Northern California is forecasted to received a few inches of rain beginning Wednesday morning and then again on Friday, according to NBC News meteorologist Kathryn Prociv. Even though it won't be a downpour, the precipitation could bring with it risks of flooding and mudslides, as the fire has left more than 150,000 acres of land with little vegetation that would normally soak up the rain.

“This could bring difficulties in moving equipment in and out of the area and how crews can operate in remote areas. The rain changes everything,” Sacramento City Fire Captain Keith Wade told NBC, adding that the rain won't completely squash the Camp Fire. It could keep the flames from spreading, but more than three inches could also cause nearby rivers and streams to flood.
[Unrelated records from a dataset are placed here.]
(* ===== verification/Placement.v ===== *)
(** * Deployment placement

    Models [inference-runtime/src/placement.rs]: the stateless actor that assigns
    a deployment's replicas to nodes by the transport of its runtime.  Node lists
    are [Vec]s; [egress_preference] is carried but never read by the source, which rotates
    over the nodes of the kind ([placement_rotates], [placement_ignores_preference]). *)
From S2P Require Import Prelude Runtime Deployment.

Record PlacementConstraints : Type := {
  gpu_nodes : list string;
  cpu_nodes : list string;
  egress_nodes : list string;
  egress_preference : list ((ProviderKind * string) * list string)
}.
Record NodeAssignment : Type := { na_replica_index : Z; na_node : string; na_gpus : list Z }.
Record PlacementResult : Type := { pr_deployment : string; assignments : list NodeAssignment }.

Inductive PlacementError : Type :=
  | NoGpuNodes | NoCpuNodes
  | NoEgressNodes (p : ProviderKind)
  | NotEnoughGpus (requested : Z)
  | PE_UnknownTransport.
#[global] Instance PlacementError_eq_dec : EqDecision PlacementError.
Proof. solve_decision. Defined.
Definition placement_error_to_string (e : PlacementError) : string :=
  match e with
  | NoGpuNodes => "no GPU nodes available"
  | NoCpuNodes => "no CPU nodes available for local-CPU deployment"
  | NoEgressNodes p => "no egress nodes available for provider " +:+ debug_ProviderKind p
  | NotEnoughGpus n =>
      "deployment requires " +:+ pretty n +:+ " GPUs but no node has that many free"
  | PE_UnknownTransport =>
      "unknown TransportKind variant — atomr-infer was built against a newer atomr-infer-core"
  end.

Definition range (n : Z) : list Z := Z.of_nat <$> seq 0 (Z.to_nat n).

(** The loop of every arm: replica [i] goes to node [i % len]; indexing an
    out-of-range position would panic. *)
Definition assign (nodes : list string) (gpus : list Z) (i : Z) : option NodeAssignment :=
  node ← nodes !! Z.to_nat (i `mod` Z.of_nat (length nodes));
  Some {| na_replica_index := i; na_node := node; na_gpus := gpus |}.
Definition assign_all (nodes : list string) (gpus : list Z) (replicas : Z) :
  option (list NodeAssignment) :=
  mapM (assign nodes gpus) (range replicas).

Section place.
Context {Json : Type}.

(** [None] is a panic. *)
Definition place (d : Deployment Json) (c : PlacementConstraints) :
  option (result PlacementError PlacementResult) :=
  let finish o :=
    a ← o; Some (Ok {| pr_deployment := d_name d; assignments := a |}) in
  match transport_of_runtime (effective_runtime d) with
  | TK_LocalGpu =>
      match gpu_nodes c with
      | [] => Some (Err NoGpuNodes)
      | nodes => finish (assign_all nodes (range (default 1 (d_gpus d))) (d_replicas d))
      end
  | TK_RemoteNetwork provider =>
      match egress_nodes c with
      | [] => Some (Err (NoEgressNodes provider))
      | nodes => finish (assign_all nodes [] (d_replicas d))
      end
  | TK_LocalCpu =>
      match cpu_nodes c with
      | [] => Some (Err NoCpuNodes)
      | nodes => finish (assign_all nodes [] (d_replicas d))
      end
  | TK_UnknownTransport => Some (Err PE_UnknownTransport)
  end.

(** The one message of the actor. *)
Definition placement_handle := place.

(** ** Round robin *)

Lemma assign_total nodes gpus i :
  nodes ≠ [] → 0 ≤ i →
  ∃ node, nodes !! Z.to_nat (i `mod` Z.of_nat (length nodes)) = Some node ∧
    assign nodes gpus i = Some {| na_replica_index := i; na_node := node; na_gpus := gpus |}.
Proof.
  intros Hn Hi. assert (0 < Z.of_nat (length nodes)) by (destruct nodes; [done|cbn; lia]).
  pose proof (Z.mod_pos_bound i (Z.of_nat (length nodes)) ltac:(lia)).
  destruct (lookup_lt_is_Some_2 nodes (Z.to_nat (i `mod` Z.of_nat (length nodes)))) as [node E];
    [lia|]. exists node. unfold assign. by rewrite E.
Qed.

Lemma assign_all_total nodes gpus replicas :
  nodes ≠ [] → ∃ l, assign_all nodes gpus replicas = Some l ∧
    Forall2 (λ i a, na_replica_index a = i ∧ na_gpus a = gpus ∧
      nodes !! Z.to_nat (i `mod` Z.of_nat (length nodes)) = Some (na_node a)) (range replicas) l.
Proof.
  intros Hn. unfold assign_all.
  assert (Forall (λ i, 0 ≤ i) (range replicas)) as Hp.
  { apply Forall_fmap, Forall_true. intros x. cbn. lia. }
  induction Hp as [|i l Hi _ IH]; [by exists []|].
  destruct (assign_total nodes gpus i Hn Hi) as (node & Hl & Ha).
  destruct IH as (l' & Hm & Hf). exists ({| na_replica_index := i; na_node := node; na_gpus := gpus |} :: l').
  split; [|by constructor]. cbn. by rewrite Ha, Hm.
Qed.

(** How many of the first [k] replicas a position gets. *)
Lemma round_robin_count (n j : Z) (k : nat) :
  0 ≤ j < n →
  Z.of_nat (count_if (λ i, Z.of_nat i `mod` n =? j) (seq 0 k)) =
  (Z.of_nat k + n - 1 - j) `div` n.
Proof.
  intros Hj. induction k as [|k IH].
  - cbn [seq count_if]. symmetry. apply Z.div_small. lia.
  - rewrite seq_S, count_if_app, Nat2Z.inj_add, IH. cbn [count_if Nat.add]. clear IH.
    pose proof (Z.div_mod (Z.of_nat k) n ltac:(lia)) as Hd.
    pose proof (Z.mod_pos_bound (Z.of_nat k) n ltac:(lia)) as Hm.
    set (q := Z.of_nat k `div` n) in *. set (r := Z.of_nat k `mod` n) in *.
    assert (∀ x b, 0 ≤ b < n → x = q * n + b → x `div` n = q) as Hq.
    { intros x b Hb ->. rewrite Z.div_add_l by lia. rewrite Z.div_small by lia. lia. }
    assert (∀ x b, 0 ≤ b < n → x = (q + 1) * n + b → x `div` n = q + 1) as Hq1.
    { intros x b Hb ->. rewrite Z.div_add_l by lia. rewrite Z.div_small by lia. lia. }
    assert (q * n = n * q) as Hqn by apply Z.mul_comm.
    destruct (Z.eqb_spec r j) as [E|E].
    + rewrite (Hq _ (n - 1)) by lia. rewrite (Hq1 _ 0) by lia. lia.
    + destruct (Z.ltb_spec j r).
      * rewrite (Hq1 _ (r - 1 - j)) by lia. rewrite (Hq1 _ (r - j)) by lia. lia.
      * rewrite (Hq _ (r + n - 1 - j)) by lia. rewrite (Hq _ (r + n - j)) by lia. lia.
Qed.

(** The pool a transport draws its nodes from, and the error when it is empty. *)
Definition pool (t : TransportKind) (c : PlacementConstraints) : list string :=
  match t with
  | TK_LocalGpu => gpu_nodes c
  | TK_RemoteNetwork _ => egress_nodes c
  | TK_LocalCpu => cpu_nodes c
  | TK_UnknownTransport => []
  end.
Definition pool_error (t : TransportKind) : PlacementError :=
  match t with
  | TK_LocalGpu => NoGpuNodes
  | TK_RemoteNetwork p => NoEgressNodes p
  | TK_LocalCpu => NoCpuNodes
  | TK_UnknownTransport => PE_UnknownTransport
  end.
Definition wanted_gpus (d : Deployment Json) : list Z :=
  match transport_of_runtime (effective_runtime d) with
  | TK_LocalGpu => range (default 1 (d_gpus d))
  | _ => []
  end.
Definition node_load (l : list NodeAssignment) (node : string) : Z :=
  Z.of_nat (count_if (λ a, bool_decide (na_node a = node)) l).

Lemma place_unfold d c :
  let t := transport_of_runtime (effective_runtime d) in
  place d c =
  if decide (pool t c = []) then Some (Err (pool_error t))
  else a ← assign_all (pool t c) (wanted_gpus d) (d_replicas d);
       Some (Ok {| pr_deployment := d_name d; assignments := a |}).
Proof.
  unfold place, wanted_gpus. destruct (transport_of_runtime _); cbn;
    try (case_decide as E; [by rewrite E|]; repeat case_match; done). done.
Qed.

Lemma node_load_range nodes gpus replicas l j node :
  NoDup nodes → nodes !! j = Some node → assign_all nodes gpus replicas = Some l →
  node_load l node =
  Z.of_nat (count_if (λ i, Z.of_nat i `mod` Z.of_nat (length nodes) =? Z.of_nat j)
    (seq 0 (Z.to_nat replicas))).
Proof.
  intros Hnd Hj Hl. pose proof (lookup_lt_Some _ _ _ Hj) as Hlt.
  destruct (assign_all_total nodes gpus replicas) as (l' & Hl' & Hf); [by destruct nodes|].
  rewrite Hl in Hl'. simplify_eq. clear Hl. unfold node_load, range in *. f_equal.
  revert Hf. generalize 0%nat as s. revert l'. induction (Z.to_nat replicas) as [|k IH];
    intros l' s Hf; cbn in Hf; inversion Hf as [|? a ? l0 (_ & _ & Ha) Hf']; subst; [done|].
  cbn [seq count_if]. rewrite (IH l0 (S s)) by done. f_equal.
  pose proof (Z.mod_pos_bound (Z.of_nat s) (Z.of_nat (length nodes)) ltac:(lia)).
  destruct (Z.eqb_spec (Z.of_nat s `mod` Z.of_nat (length nodes)) (Z.of_nat j)) as [E|E].
  - rewrite E, Nat2Z.id, Hj in Ha. simplify_eq. by rewrite bool_decide_true.
  - rewrite bool_decide_false; [done|]. intros E'. apply E. rewrite E' in Ha.
    apply (NoDup_lookup _ _ _ _ Hnd Ha) in Hj. lia.
Qed.

(** [C33] Placement reads the transport of the runtime and never panics: with no node of the
    kind that transport needs, or a transport that is unknown, it answers the matching
    error; otherwise it makes one assignment per replica, numbered from 0, each on a node
    of that kind alone (GPU nodes for a local GPU runtime, egress-capable ones for a
    remote provider, CPU ones for a local CPU runtime), with the GPU slice the actor hands
    out without [local-gpu] ([0..gpus], 1 by default) and none off the GPU.  Which node of
    the kind it takes is no part of this claim. *)
Theorem placement_spec (d : Deployment Json) (c : PlacementConstraints) :
  0 ≤ d_replicas d →
  let t := transport_of_runtime (effective_runtime d) in
  ∃ r, placement_handle d c = Some r ∧
  match r with
  | Err e => pool t c = [] ∧ e = pool_error t
  | Ok res =>
      pool t c ≠ [] ∧ pr_deployment res = d_name d ∧
      na_replica_index <$> assignments res = range (d_replicas d) ∧
      Forall (λ a, na_gpus a = wanted_gpus d ∧ na_node a ∈ pool t c) (assignments res)
  end.
Proof.
  intros Hr t. unfold placement_handle. rewrite place_unfold. fold t. cbv zeta.
  case_decide as E; [by eexists|].
  destruct (assign_all_total (pool t c) (wanted_gpus d) (d_replicas d) E) as (l & Hl & Hf).
  rewrite Hl. eexists. split; [reflexivity|]. cbn [pr_deployment assignments].
  split_and!; [done|done| |].
  - clear -Hf. induction Hf as [|i a l1 l2 (? & _) _ IH]; cbn; congruence.
  - clear -Hf. induction Hf as [|i a l1 l2 (? & ? & Ha) _ IH]; constructor; [|done].
    split; [done|]. by eapply list_elem_of_lookup_2.
Qed.

(** The choice within the kind is the plain rotation: two distinct nodes never differ by more
    than one replica.  Neither free GPUs nor the other deployments of a node count. *)
Theorem placement_rotates (d : Deployment Json) (c : PlacementConstraints) (res : PlacementResult) :
  let t := transport_of_runtime (effective_runtime d) in
  placement_handle d c = Some (Ok res) → NoDup (pool t c) →
  ∀ n1 n2, n1 ∈ pool t c → n2 ∈ pool t c →
    node_load (assignments res) n1 ≤ node_load (assignments res) n2 + 1.
Proof.
  intros t. unfold placement_handle. rewrite place_unfold. fold t. cbv zeta. case_decide as E; [done|].
  destruct (assign_all (pool t c) (wanted_gpus d) (d_replicas d)) as [l|] eqn:Hl; [|done].
  intros [= <-] Hnd n1 n2 [j1 H1]%list_elem_of_lookup [j2 H2]%list_elem_of_lookup. cbn [assignments].
  rewrite !(node_load_range _ _ _ _ _ _ Hnd) by eassumption.
  pose proof (lookup_lt_Some _ _ _ H1). pose proof (lookup_lt_Some _ _ _ H2).
  rewrite !round_robin_count by lia. set (n := Z.of_nat (length (pool t c))) in *.
  assert (∀ x y, y ≤ x + n → y `div` n ≤ x `div` n + 1) as Hdiv.
  { intros x y Hxy. rewrite <-Z.div_add by lia. apply Z.div_le_mono; lia. }
  apply Hdiv. lia.
Qed.
(** The nodes that share a provider and a key are passed in and never looked at. *)
Theorem placement_ignores_preference (d : Deployment Json) (c : PlacementConstraints)
    (pref : list ((ProviderKind * string) * list string)) :
  placement_handle d {| gpu_nodes := gpu_nodes c; cpu_nodes := cpu_nodes c; egress_nodes := egress_nodes c;
                        egress_preference := pref |} = placement_handle d c.
Proof. reflexivity. Qed.
End place.

Definition example_deployment (model : string) (replicas : Z) : Deployment unit := {|
  d_name := "prod"; d_model := model; d_runtime := None; d_runtime_config := None;
  d_gpus := Some 2; d_replicas := replicas; d_serving := Serving_default; d_budget := None;
  d_idempotent := true
|}.
Definition example_nodes : PlacementConstraints := {|
  gpu_nodes := ["g0"; "g1"]; cpu_nodes := []; egress_nodes := ["e0"]; egress_preference := []
|}.
Lemma placement_spec_witness :
  0 ≤ d_replicas (example_deployment "llama-3" 3) ∧
  ∃ res, placement_handle (example_deployment "llama-3" 3) example_nodes = Some (Ok res) ∧
  na_node <$> assignments res = ["g0"; "g1"; "g0"] ∧
  Forall (λ a, na_gpus a = [0; 1] ∧ na_node a ∈ ["g0"; "g1"]) (assignments res).
Proof.
  assert (0 ≤ d_replicas (example_deployment "llama-3" 3)) as H by done. split; [done|].
  destruct (placement_spec (example_deployment "llama-3" 3) example_nodes H) as (r & Hr & Hs).
  vm_compute in Hr. simplify_eq. eexists. split; [reflexivity|]. split; [reflexivity|].
  exact (proj2 (proj2 (proj2 Hs))).
Defined.
(** The replica goes to the node that does not host the provider's key. *)
Example preference_not_followed :
  let nodes := {| gpu_nodes := []; cpu_nodes := []; egress_nodes := ["e0"; "e1"];
                  egress_preference := [((PK_OpenAi, "key"), ["e1"])] |} in
  (λ r, match r with Ok res => na_node <$> assignments res | Err _ => [] end) <$>
    placement_handle (example_deployment "gpt-4o" 1) nodes = Some ["e0"].
Proof. vm_compute. reflexivity. Qed.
The Camp Fire in Northern California has killed at least 79 people and hundreds more remain unaccounted for, CNN reports, making it the deadliest wildfire in the state's history.

The Woolsey Fire in Southern California is now 96 percent contained as of Monday, a number that could increase with the help of some rain this week. CNN meteorologist Dave Hennen predicts that the area will receive less rainfall than Northern California, so the threat of flooding is likely diminished. Three people have died in the fire burning just west of Los Angeles, according to Cal Fire.

Thousands of people throughout the state have had to evacuate their homes, with many in the north forming a makeshift camp next to a Walmart in Chico, California. Butte County and the City of Chico announced on Sunday that the government will help evacuees relocate from the parking lot to an American Red Cross shelter, but Kelly Clark, a 39-year-old displaced by the fires, told The New York Times that she preferred sleeping outside the Walmart. The rain could make camping more difficult, however.

I just feel freer out here, like I’m not locked up inside with a bunch of other people crying about what they lost,” she told The Times. “When it starts raining, maybe then we’ll make a move. But until then, we’re staying put.”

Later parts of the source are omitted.